- _TASK STATEMENT_
How do the lines below between the ones holding "Definition MAX_BITMAP_WORDS : Z := 1024." and "mkHeader PROGRESS_VERSION (Z.of_nat", inclusive, read? Give them again exactly, with no other lines.
────────
(* ===== verification/Progress.v ===== *)
(** * Progress files

    Model of [crates/quiver/src/subscriber/progress.rs]: the header and the
    entries of a subscriber's progress file, their encodings, the reader with
    all its checks, and the atomic writer.  The CRC-32 of the [crc32fast] crate
    is the parameter [crc32] of the model.  The data directory is a map from
    file names to contents; the result of each I/O call of the writer is an
    observation ([io_fault]). *)
From S2P Require Import Prelude Bytes Files SubscriberTypes.

Import SubscriberTypes.
Local Open Scope Z_scope.

Module Progress.

(** ** Constants *)

(** [b"QUIVSUB\0"] *)
Definition PROGRESS_MAGIC : list Z := [81; 85; 73; 86; 83; 85; 66; 0].

Definition PROGRESS_VERSION : Z := 1.

Definition HEADER_V1_SIZE : nat := 32.

Definition HEADER_MIN_SIZE : nat := 32.

Definition FOOTER_SIZE : nat := 4.

Definition MAX_ENTRY_COUNT : Z := 1000000.

Definition MAX_BITMAP_WORDS : Z := 1024.

(** ** Header *)

Record ProgressHeader := mkHeader {
  version : Z;
  header_size : Z;
  flags : Z;
  oldest_incomplete_seg : Z;
  entry_count : Z;
}.

Definition header_new (oldest_incomplete_seg entry_count : Z) : ProgressHeader :=
  mkHeader PROGRESS_VERSION (Z.of_nat HEADER_V1_SIZE) 0 oldest_incomplete_seg entry_count.

Definition header_serialize (h : ProgressHeader) : list Z :=
  let buf := replicate HEADER_V1_SIZE 0 in
  let buf := copy_from_slice 0 PROGRESS_MAGIC buf in
  let buf := copy_from_slice 8 (to_le_bytes 2 (version h)) buf in
  let buf := copy_from_slice 10 (to_le_bytes 2 (header_size h)) buf in
  let buf := copy_from_slice 12 (to_le_bytes 2 (flags h)) buf in
  let buf := copy_from_slice 14 (to_le_bytes 8 (oldest_incomplete_seg h)) buf in
  let buf := copy_from_slice 22 (to_le_bytes 4 (entry_count h)) buf in
  buf.

Definition header_deserialize (data : list Z) (path : string) : result ProgressHeader SubscriberError :=
  if (length data <? HEADER_MIN_SIZE)%nat
  then Err (ProgressCorrupted path (HeaderTooShort (zlen data)))
  else if negb (bool_decide (slice 0 8 data = PROGRESS_MAGIC))
  then Err (ProgressCorrupted path InvalidMagic)
  else
    let version := from_le_bytes (slice 8 10 data) in
    if negb (version =? PROGRESS_VERSION)
    then Err (ProgressCorrupted path (UnsupportedVersion version))
    else
      let header_size := from_le_bytes (slice 10 12 data) in
      if header_size <? Z.of_nat HEADER_MIN_SIZE
      then Err (ProgressCorrupted path (InvalidHeaderSize header_size))
      else
        let flags := from_le_bytes (slice 12 14 data) in
        let oldest_incomplete_seg := from_le_bytes (slice 14 22 data) in
        let entry_count := from_le_bytes (slice 22 26 data) in
        if MAX_ENTRY_COUNT <? entry_count
        then Err (ProgressCorrupted path (EntryCountTooLarge entry_count))
        else Ok (mkHeader version header_size flags oldest_incomplete_seg entry_count).

(** ** Entries *)

Record SegmentProgressEntry := mkEntry {
  seg_seq : Z;
  bundle_count : Z;
  acked_bitmap : list Z;
}.

Definition words_needed (bundle_count : Z) : Z := div_ceil64 bundle_count.

Definition entry_new (seg_seq bundle_count : Z) : SegmentProgressEntry :=
  mkEntry seg_seq bundle_count (replicate (Z.to_nat (words_needed bundle_count)) 0).

Definition from_bitmap (seg_seq bundle_count : Z) (bitmap : list Z) : SegmentProgressEntry :=
  mkEntry seg_seq bundle_count bitmap.

(** [None]: the assertion fails or the word index is out of range (a panic). *)
Definition mark_acked (e : SegmentProgressEntry) (bundle_index : Z) : option SegmentProgressEntry :=
  if bundle_index <? bundle_count e then
    let word_idx := Z.to_nat (bundle_index / 64) in
    let bit_idx := bundle_index mod 64 in
    w ← acked_bitmap e !! word_idx;
    Some (mkEntry (seg_seq e) (bundle_count e)
                  (<[word_idx := Z.lor w (Z.shiftl 1 bit_idx)]> (acked_bitmap e)))
  else None.

(** [None]: the word index is out of range (a panic). *)
Definition is_acked (e : SegmentProgressEntry) (bundle_index : Z) : option bool :=
  if bundle_count e <=? bundle_index then Some false
  else
    let word_idx := Z.to_nat (bundle_index / 64) in
    let bit_idx := bundle_index mod 64 in
    w ← acked_bitmap e !! word_idx;
    Some (Z.land (Z.shiftr w bit_idx) 1 =? 1).

Definition acked_count (e : SegmentProgressEntry) : Z := bitmap_count (acked_bitmap e).

Definition entry_is_complete (e : SegmentProgressEntry) : bool := acked_count e =? bundle_count e.
(** Every sequence of operations succeeds; the bounds add up. *)
Lemma run_ok s ops :
  state_ok s → Forall op_ok ops →
  ∃ s' ev, run s ops = Some (s', ev) ∧ state_ok s' ∧
    ∀ br, tracked s br → Forall (op_keeps (segment_seq br)) ops →
      tracked s' br ∧
      occurrences (Delivered br) ev + to_deliver s' br ≤
        to_deliver s br + to_resolve s br * count_if (releases br) ops ∧
      occurrences (Resolved br) ev + to_resolve s' br ≤ to_resolve s br.
Proof.
  intros Hs Hops. revert s Hs. induction Hops as [|o ops Ho Hops IH]; intros s Hs; cbn [run].
  { eexists _, _. split; [done|]. split; [done|]. intros br Ht _. split; [done|]. unfold occurrences. cbn. lia. }
  destruct (step_ok s o Hs Ho) as (s1 & ev1 & -> & Hs1 & Hb1). cbn.
  destruct (IH s1 Hs1) as (s2 & ev2 & -> & Hs2 & Hb2). cbn. eexists _, _. split; [done|]. split; [done|].
  intros br Ht Hk. apply Forall_cons in Hk as [Hk Hks]. destruct (Hb1 br Ht Hk) as [Ht1 Hd1 Hr1].
  destruct (Hb2 br Ht1 Hks) as (Ht2 & Hd2 & Hr2). split; [done|]. rewrite !occurrences_app.
  fold (count_if (releases br) ops) in *. pose proof (count_if_nonneg (releases br) ops).
  pose proof (count_if_nonneg (λ e, bool_decide (e = Resolved br)) ev1) as Hn1. fold (occurrences (Resolved br) ev1) in Hn1.
  assert (to_resolve s1 br ≤ to_resolve s br) as Hmono by lia. split; [|lia].
  assert (Z.b2z (releases br o && negb (resolved_in s br)) = to_resolve s br * Z.b2z (releases br o)) as Hrel.
  { unfold to_resolve. by destruct (releases br o), (resolved_in s br). }
  nia.
Qed.

(** ** Properties *)

(** The indexes of a segment that are resolved. *)
Definition resolved_set (p : SegmentProgress) : gset Z :=
  list_to_set (filter (λ i, bitmap_get (resolved p) i = true) (seqZ 0 (bundle_count p))).

Lemma elem_of_resolved_set p i :
  progress_ok p → 0 ≤ i → i ∈ resolved_set p ↔ bitmap_get (resolved p) i = true.
Proof.
  intros [_ [_ _ Hhigh] _] Hi. unfold resolved_set. rewrite elem_of_list_to_set, list_elem_of_filter, elem_of_seqZ.
  split; [by intros [? _]|]. intros Hb. split; [done|].
  destruct (decide (i < bundle_count p)); [lia|]. rewrite Hhigh in Hb by lia. done.
Qed.

Lemma resolved_set_nonneg p i : i ∈ resolved_set p → 0 ≤ i < bundle_count p.
Proof. unfold resolved_set. rewrite elem_of_list_to_set, list_elem_of_filter, elem_of_seqZ. lia. Qed.

Lemma resolved_set_size p : progress_ok p → Z.of_nat (size (resolved_set p)) = resolved_count p.
Proof.
  intros [_ _ ->]. unfold resolved_set. rewrite size_list_to_set; [apply count_if_filter|].
  apply NoDup_filter, NoDup_seqZ.
Qed.

Lemma resolved_set_marked p p' i :
  progress_ok p → progress_ok p' → bundle_count p' = bundle_count p → 0 ≤ i →
  (∀ j, 0 ≤ j → bitmap_get (resolved p') j =
    bitmap_get (resolved p) j || (bool_decide (i < bundle_count p) && bool_decide (j = i))) →
  resolved_set p' = if decide (i < bundle_count p) then {[i]} ∪ resolved_set p else resolved_set p.
Proof.
  intros Hp Hp' Hc Hi Hbits. apply leibniz_equiv. intros j. destruct (decide (0 ≤ j)) as [Hj|Hj].
  - rewrite elem_of_resolved_set, Hbits, orb_true_iff, andb_true_iff, !bool_decide_eq_true by done.
    destruct (decide (i < bundle_count p)); [rewrite elem_of_union, elem_of_singleton|];
      rewrite elem_of_resolved_set by done; tauto.
  - split; intros H; exfalso; apply Hj.
    + apply (resolved_set_nonneg _ _ H).
    + destruct (decide (i < bundle_count p)); [apply elem_of_union in H as [->%elem_of_singleton|H]|];
        [done|apply (resolved_set_nonneg _ _ H)..].
Qed.

(** C24: A segment's bitmap implements the set of resolved indexes below the
    bundle count: a new one is empty, a query is membership, marking adds the
    index (out of range it changes nothing) and reports whether it was new, the
    counter is the size, completeness is being full, and the next unresolved
    index is the least that is missing.  No operation panics. *)
Theorem segment_progress_refines_set n p i :
  u32_ok n → progress_ok p → u32_ok i →
  (progress_ok (progress_new n) ∧ bundle_count (progress_new n) = n ∧ resolved_set (progress_new n) = ∅) ∧
  progress_is_resolved p i = Some (bool_decide (i ∈ resolved_set p)) ∧
  (∃ p', mark_resolved p i = Some (bool_decide (i < bundle_count p ∧ i ∉ resolved_set p), p') ∧
     progress_ok p' ∧ bundle_count p' = bundle_count p ∧
     resolved_set p' = (if decide (i < bundle_count p) then {[i]} ∪ resolved_set p else resolved_set p)) ∧
  resolved_count p = Z.of_nat (size (resolved_set p)) ∧
  (progress_is_complete p = true ↔ resolved_set p = list_to_set (seqZ 0 (bundle_count p))) ∧
  match next_unresolved p with
  | Some j => (0 ≤ j < bundle_count p) ∧ (j ∉ resolved_set p) ∧ ∀ k, 0 ≤ k < j → k ∈ resolved_set p
  | None => ∀ k, 0 ≤ k < bundle_count p → k ∈ resolved_set p
  end.
Proof.
  intros Hn Hp [Hi _]. split_and!.
  - by apply progress_new_ok.
  - done.
  - apply leibniz_equiv, equiv_empty. intros j Hj. pose proof (resolved_set_nonneg _ _ Hj).
    apply elem_of_resolved_set in Hj; [|by apply progress_new_ok|lia]. cbn in Hj. by rewrite bitmap_new_get in Hj.
  - rewrite progress_is_resolved_spec by done. f_equal. symmetry. destruct (bitmap_get (resolved p) i) eqn:Hb.
    + apply bool_decide_eq_true_2. by apply elem_of_resolved_set.
    + apply bool_decide_eq_false_2. rewrite elem_of_resolved_set by done. congruence.
  - destruct (mark_resolved_spec p i Hp Hi) as (p' & -> & Hp' & Hc & Hbits). exists p'. split_and!; [|done..|].
    + do 2 f_equal. rewrite bool_decide_and. f_equal. rewrite bool_decide_not. f_equal. symmetry.
      destruct (bitmap_get (resolved p) i) eqn:Hb; [apply bool_decide_eq_true_2|apply bool_decide_eq_false_2];
        rewrite elem_of_resolved_set by done; congruence.
    + by apply resolved_set_marked.
  - by rewrite resolved_set_size.
  - rewrite progress_is_complete_spec by done. split.
    + intros H. apply leibniz_equiv. intros j. rewrite elem_of_list_to_set, elem_of_seqZ. split.
      * intros Hj%resolved_set_nonneg. lia.
      * intros Hj. apply elem_of_resolved_set; [done|lia|]. apply H. lia.
    + intros H j Hj. apply elem_of_resolved_set; [done|lia|]. rewrite H, elem_of_list_to_set, elem_of_seqZ. lia.
  - pose proof (next_unresolved_spec p Hp) as H. destruct (next_unresolved p) as [j|].
    + destruct H as (Hj & Hb & Hlow). split; [done|]. rewrite elem_of_resolved_set by (done || lia).
      split; [congruence|]. intros k Hk. apply elem_of_resolved_set; [done|lia|]. by apply Hlow.
    + intros k Hk. apply elem_of_resolved_set; [done|lia|]. by apply H.
Qed.
Lemma force_any_iff s s1 (any : bool) seq segs :
  (∀ q, count_of s1 q = count_of s q) →
  (any = true ∨ BTreeMap.contains_key seq (segments s) = true) ∨
    (∃ q, q ∈ segs ∧ is_Some (BTreeMap.get q (segments s1))) ↔
  any = true ∨ ∃ q, q ∈ seq :: segs ∧ is_Some (BTreeMap.get q (segments s)).
Proof.
  intros Hcnt. rewrite contains_key_true.
  assert (∀ q, is_Some (BTreeMap.get q (segments s1)) ↔ is_Some (BTreeMap.get q (segments s))) as Hq.
  { intros q. by rewrite !count_of_is_Some, Hcnt. }
  setoid_rewrite Hq. setoid_rewrite elem_of_cons. naive_solver.
Qed.

Lemma force_segments_spec s segs u any :
  state_ok s → BTreeMap.sorted u → (∀ seq, seq ∈ segs → is_Some (BTreeMap.get seq u)) → Forall u64_ok segs →
  ∃ s' u' any', force_segments s segs u any = Some (s', u', any') ∧
    run s (ForceComplete <$> segs) = Some (s', []) ∧ state_ok s' ∧ id s' = id s ∧ BTreeMap.sorted u' ∧
    (any' = true ↔ any = true ∨ ∃ seq, seq ∈ segs ∧ is_Some (BTreeMap.get seq (segments s))) ∧
    (∀ q, BTreeMap.get q u' =
      (λ acc, if bool_decide (q ∈ segs) then unresolved_set s q ∪ acc else acc) <$> BTreeMap.get q u).
Proof.
  intros Hs Hu Hk Hsegs. revert s u any Hs Hu Hk.
  induction Hsegs as [|seq segs Hseq Hsegs IH]; intros s u any Hs Hu Hk.
  { exists s, u, any. split_and!; try done.
    - split; [by left|]. by intros [?|(? & ?%elem_of_nil & _)].
    - intros q. rewrite bool_decide_eq_false_2 by apply not_elem_of_nil. by destruct (BTreeMap.get q u). }
  cbn [force_segments]. destruct (Hk seq) as [acc Hacc]; [left|].
  set (u1 := BTreeMap.insert seq (unresolved_set s seq ∪ acc) u).
  assert (∃ u2, match BTreeMap.get seq (segments s) with
    | Some progress =>
        acc ← BTreeMap.get seq u;
        acc ← collect_unresolved progress (seqZ 0 (bundle_count progress)) acc;
        Some (BTreeMap.insert seq acc u)
    | None => Some u end = Some u2 ∧ BTreeMap.sorted u2 ∧ ∀ q, BTreeMap.get q u2 = BTreeMap.get q u1) as (u2 & -> & Hu2 & Hget).
  { destruct (BTreeMap.get seq (segments s)) as [p|] eqn:Hp.
    - rewrite Hacc. cbn [mbind option_bind]. rewrite collect_unresolved_spec.
      + cbn. eexists. split; [done|]. split; [by apply BTreeMap.insert_sorted|]. intros q.
        unfold u1, unresolved_set. by rewrite Hp.
      + by apply (state_segments s Hs _ _ Hp).
      + apply Forall_forall. intros i ?%elem_of_seqZ. lia.
    - exists u. split; [done|]. split; [done|]. intros q. unfold u1, unresolved_set. rewrite Hp, (left_id_L ∅ (∪)).
      destruct (decide (q = seq)) as [->|]; [by rewrite BTreeMap.get_insert_eq|by rewrite BTreeMap.get_insert_ne]. }
  cbn [mbind option_bind].
  destruct (force_complete_spec s seq Hs) as (s1 & Hf & Hs1 & Hid & _ & _ & Hcnt & Hres). rewrite Hf. cbn [mbind option_bind].
  destruct (IH s1 u2 (any || BTreeMap.contains_key seq (segments s)) Hs1 Hu2) as (s' & u' & any' & -> & Hrun & Hs' & Hid' & Hu' & Hany & Hget').
  { intros q Hq. rewrite Hget. unfold u1. destruct (decide (q = seq)) as [->|]; [by rewrite BTreeMap.get_insert_eq|].
    rewrite BTreeMap.get_insert_ne by done. apply Hk. by right. }
  exists s', u', any'. split; [done|]. split_and!; [|done|congruence|done| |].
  - rewrite fmap_cons. cbn. rewrite Hf. cbn. by rewrite Hrun.
  - rewrite Hany, orb_true_iff. by apply force_any_iff.
  - intros q. rewrite Hget', Hget. unfold u1. destruct (decide (q = seq)) as [->|Hne].
    + rewrite BTreeMap.get_insert_eq, Hacc. cbn. rewrite (bool_decide_eq_true_2 (seq ∈ seq :: segs)) by left. f_equal.
      case_bool_decide; [|done]. replace (unresolved_set s1 seq) with (∅ : gset Z); [by rewrite (left_id_L ∅ (∪))|].
      symmetry. by apply (forced_unresolved s).
    + rewrite BTreeMap.get_insert_ne by done. destruct (BTreeMap.get q u); [|done]. cbn. f_equal.
      replace (bool_decide (q ∈ seq :: segs)) with (bool_decide (q ∈ segs)).
      2: { apply bool_decide_ext. rewrite elem_of_cons. naive_solver. }
      case_bool_decide; [|done]. f_equal. by apply (other_unresolved s s1 seq).
Qed.

(** What the loop over the subscribers does to the subscriber [key]. *)
Definition forced (order : list SubscriberId) (segs : list Z) (key : SubscriberId) (o o' : option State) : Prop :=
  match o with
  | None => o' = None
  | Some s => ∃ s', o' = Some s' ∧
      if bool_decide (key ∈ order) then run s (ForceComplete <$> segs) = Some (s', []) else s' = s
  end.

(** The subscriber tracks one of the segments. *)
Definition tracks_any (r : Registry) (segs : list Z) (key : SubscriberId) : Prop :=
  ∃ s seq, subscribers r !! key = Some s ∧ seq ∈ segs ∧ is_Some (BTreeMap.get seq (segments s)).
────────
- _RESULT_
Definition MAX_BITMAP_WORDS : Z := 1024.

(** ** Header *)

Record ProgressHeader := mkHeader {
  version : Z;
  header_size : Z;
  flags : Z;
  oldest_incomplete_seg : Z;
  entry_count : Z;
}.

Definition header_new (oldest_incomplete_seg entry_count : Z) : ProgressHeader :=
  mkHeader PROGRESS_VERSION (Z.of_nat HEADER_V1_SIZE) 0 oldest_incomplete_seg entry_count.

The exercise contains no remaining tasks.